Ну и туго же ему приходилось! Он мог бросить нас, но не захотел. Целый день, бывало, работает, как вол, а вечером придет домой, варит обед, возится с нами, чтоб мы не чувствовали, что мы сироты. Старался, из кожи лез, а еды все равно не хватало. Мясо мы редко когда ели, да и то брали самый последний сорт. А разве это обед для ребенка – хлеб да кусочек сыра, и того не вдоволь?

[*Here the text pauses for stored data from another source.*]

(** X28. [addTag] ignores a value of white space only; any other value
    is stored without the white space around it, so what is stored is
    never empty and neither starts nor ends with white space, and adding it
    again as it is stored stores the same text. The tag goes to the end of
    the list of its container and to no other list, and its remove button
    takes it away again; a container the page does not have stores
    nothing. *)
Theorem addTag_stores_trimmed containerId value cs :
  (is_blank value = true -> addTag containerId value cs = cs) /\
  (is_blank value = false ->
   let v := trim value in
   v <> "" /\ starts_with_space v = false /\ ends_with_space v = false /\
   addTag containerId v cs = addTag containerId value cs /\
   (containerId ∈ ["projectsList"; "tagsList"; "domainsList"] ->
    shown_list containerId (addTag containerId value cs)
    = (shown_list containerId cs ++ [v])%list /\
    (v, length (shown_list containerId cs))
      ∈ renderTags (shown_list containerId (addTag containerId value cs)) /\
    removeTag containerId (length (shown_list containerId cs))
      (addTag containerId value cs) = cs) /\
   (containerId ∉ ["projectsList"; "tagsList"; "domainsList"] ->
    addTag containerId value cs = cs)).
Proof.
  split; [intros H; unfold addTag; by rewrite H|].
  intros Hb. cbv zeta.
  destruct (trim_facts value Hb) as (Hne & Hs & He & Hfix & Hb').
  do 3 (split; [done|]). split; [|split].
  - unfold addTag. by rewrite Hb, Hb', Hfix.
  - rewrite !elem_of_cons, elem_of_nil. unfold addTag, removeTag, shown_list.
    rewrite Hb. destruct cs as [p t d].
    intros [->|[->|[->|[]]]]; cbn -[renderTags trim splice1 push length];
      unfold splice1, push; rewrite delete_length_app;
      (split; [reflexivity|]); (split; [apply renderTags_last | reflexivity]).
  - rewrite !not_elem_of_cons. intros (H1 & H2 & H3 & _).
    unfold addTag. rewrite Hb.
    apply String.eqb_neq in H1, H2, H3. by rewrite H1, H2, H3.
Qed.

Lemma addTag_stores_trimmed_witness :
  shown_list "tagsList" (addTag "tagsList" "  urgent " (Settings [] ["later"] []))
  = ["later"; "urgent"].
Proof.
  refine (proj1 (proj1 (proj2 (proj2 (proj2 (proj2
           (proj2 (addTag_stores_trimmed "tagsList" "  urgent "
                     (Settings [] ["later"] [])) eq_refl))))) _)).
  rewrite !elem_of_cons. right. left. reflexivity.
Defined.
End SettingsFacts.

(** ** Generating a report *)

Module ReportsFacts.
Import Reports.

И видите, что получилось. Потому я и щуплый такой, и нет у меня отцовской силы. Заморили в детстве голодом. Еще одно-два поколения, и от таких, как я, следа не останется. А вот младший мой братишка – тот выше и крепче; это потому, что у нас была дружная семья, понимаете?
– Нет, не понимаю, – сказал я. – Казалось бы, в таких условиях младшие дети должны быть еще слабее.
– Но только не в дружных семьях, – возразил он. – Походите по Восточной стороне, приглядитесь хорошенько. И когда увидите крупного, здорового ребенка лет восьми – десяти, двенадцати, – так это уж наверняка один из младших, если не самый младший в семье. И очень просто почему – старшим приходится голодать больше, чем младшим. Младшие родятся на свет, когда старшие уже работают, – и денег в семье больше и питание получше.
Он опустил рукав. Его тощая рука была наглядным доказательством того, что хроническое недоедание если и не убивает людей, то делает их заморышами. Я услышал здесь лишь одного из миллионов, чьи голоса сливаются в общий голодный вопль в величайшей империи мира.
Ежедневно более миллиона бедняков получают в Соединенном Королевстве государственное пособие. В течение года каждый одиннадцатый рабочий обращается за пособием в благотворительные учреждения. Тридцать семь с половиной миллионов англичан живут с семьями на месячный заработок менее двенадцати фунтов. И постоянная восьмимиллионная армия бедняков находится на грани голода.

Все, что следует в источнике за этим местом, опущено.